Figure 5.

Effects of Ki16425 on tumor growth and angiogenesis in mouse models of RCC. A, BALB/c nude mice were given s.c. injections of RCC cells (UMRC3 and 786-O) in the right flank, randomized into two groups, and administered either PBS (control, CTL) or 20 mg/kg Ki16425 given subcutaneously once daily. Treatment began when the average tumor volume reached approximately 100 mm³. Mice were killed on day 48 and day 37 after treatment for UMRC3 and 786-O, respectively.

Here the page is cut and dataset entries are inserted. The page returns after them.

Lemma found_url_http (t v : str) :
  In v (findall url_pattern t) -> startswith (lit "http") v = true.
Proof.
  intros Hin. destruct (findall_sound _ _ _ _ Hin) as ((g & Hm) & _).
  apply url_head_matches in Hm. exact (proj1 Hm).
Qed.

Lemma first_submit_url_http (t : str) :
  match List.filter mentions_submit (findall url_pattern t) with
  | [] => True
  | v :: _ => startswith (lit "http") v = true
  end.
Proof.
  destruct (List.filter mentions_submit (findall url_pattern t)) as [|v rest] eqn:Hf;
    [exact I|].
  assert (Hin : In v (List.filter mentions_submit (findall url_pattern t)))
    by (rewrite Hf; left; reflexivity).
  apply filter_In in Hin as [Hin _]. apply (found_url_http t v Hin).
Qed.

(** The URL posted to is never empty: it starts with http, or it is the
    origin followed by /submit. *)
Lemma submit_target_shape (text u : str) :
  Spec.submit_target text u <> [] /\
  (startswith (lit "http") (Spec.submit_target text u) = true \/
   Spec.submit_target text u = origin_of u ++ lit "/submit").
Proof.
  assert (Hcases : startswith (lit "http") (Spec.submit_target text u) = true \/
                   Spec.submit_target text u = origin_of u ++ lit "/submit").
  { unfold Spec.submit_target, parse_question, extract_submit_url. cbn [submit_url].
    pose proof (first_submit_url_http (clean text)) as H1.
    pose proof (first_submit_url_http text) as H2.
    destruct (List.filter mentions_submit (findall url_pattern (clean text)))
      as [|v rest].
    - destruct (List.filter mentions_submit (findall url_pattern text)) as [|v' rest'];
        [right; reflexivity|left; exact H2].
    - destruct v as [|c v]; [discriminate H1|left; exact H1]. }
  split; [|exact Hcases].
  destruct Hcases as [H|H]; intros E; rewrite E in H.
  - discriminate H.
  - destruct (origin_of u); discriminate H.
Qed.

Tumor volume was assessed and expressed as the mean ± S.D. (Student’s t-test; *, P<0.05; **, P<0.01). B–D, UMRC3 tumors were collected on the final day of study, fixed, and embedded in paraffin. Tissue sections were subjected to immunohistochemical analysis by using monoclonal antibodies against the nuclear Ki67 antigen and CD34 (B). The Ki67 positivity (C) and microvascular density (D) were calculated from four independent tumor sections per group and expressed as the mean ± S.D. (Student’s t-test; *, P<0.05; #, P<0.001); scale bars, 50 μm. E, production of specific cytokines secreted by xenograft tumors in animals treated with and without Ki16425. The levels of cytokine release in serum of untreated (CTL) and Ki16425-treated (Ki) mice were measured. Data are presented as mean ± S.D. (Student’s t-test; *, P<0.05). Results are representative of two independent experiments.